**What you need to do**
Below is a block of data; give all of it again word for word.

(Records from a data source)
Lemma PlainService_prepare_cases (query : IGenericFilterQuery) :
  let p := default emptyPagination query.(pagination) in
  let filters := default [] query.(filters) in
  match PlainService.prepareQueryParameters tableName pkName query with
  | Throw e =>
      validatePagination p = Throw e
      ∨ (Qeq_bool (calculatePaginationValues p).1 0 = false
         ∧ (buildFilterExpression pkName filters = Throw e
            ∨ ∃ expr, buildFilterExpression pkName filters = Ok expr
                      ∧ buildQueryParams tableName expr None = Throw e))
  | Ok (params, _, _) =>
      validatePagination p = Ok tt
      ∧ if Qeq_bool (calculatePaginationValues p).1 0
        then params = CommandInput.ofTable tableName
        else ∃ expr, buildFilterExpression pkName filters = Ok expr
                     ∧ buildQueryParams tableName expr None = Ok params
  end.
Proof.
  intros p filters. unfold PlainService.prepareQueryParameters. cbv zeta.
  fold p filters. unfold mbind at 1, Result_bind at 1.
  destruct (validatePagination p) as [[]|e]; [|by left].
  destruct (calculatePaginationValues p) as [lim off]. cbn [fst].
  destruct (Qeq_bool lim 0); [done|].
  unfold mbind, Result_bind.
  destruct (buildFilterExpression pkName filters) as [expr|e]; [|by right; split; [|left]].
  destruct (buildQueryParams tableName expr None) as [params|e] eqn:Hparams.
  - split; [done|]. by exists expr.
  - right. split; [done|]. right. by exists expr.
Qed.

**Solution below**
Lemma PlainService_prepare_cases (query : IGenericFilterQuery) :
  let p := default emptyPagination query.(pagination) in
  let filters := default [] query.(filters) in
  match PlainService.prepareQueryParameters tableName pkName query with
  | Throw e =>
      validatePagination p = Throw e
      ∨ (Qeq_bool (calculatePaginationValues p).1 0 = false
         ∧ (buildFilterExpression pkName filters = Throw e
            ∨ ∃ expr, buildFilterExpression pkName filters = Ok expr
                      ∧ buildQueryParams tableName expr None = Throw e))
  | Ok (params, _, _) =>
      validatePagination p = Ok tt
      ∧ if Qeq_bool (calculatePaginationValues p).1 0
        then params = CommandInput.ofTable tableName
        else ∃ expr, buildFilterExpression pkName filters = Ok expr
                     ∧ buildQueryParams tableName expr None = Ok params
  end.
Proof.
  intros p filters. unfold PlainService.prepareQueryParameters. cbv zeta.
  fold p filters. unfold mbind at 1, Result_bind at 1.
  destruct (validatePagination p) as [[]|e]; [|by left].
  destruct (calculatePaginationValues p) as [lim off]. cbn [fst].
  destruct (Qeq_bool lim 0); [done|].
  unfold mbind, Result_bind.
  destruct (buildFilterExpression pkName filters) as [expr|e]; [|by right; split; [|left]].
  destruct (buildQueryParams tableName expr None) as [params|e] eqn:Hparams.
  - split; [done|]. by exists expr.
  - right. split; [done|]. right. by exists expr.
Qed.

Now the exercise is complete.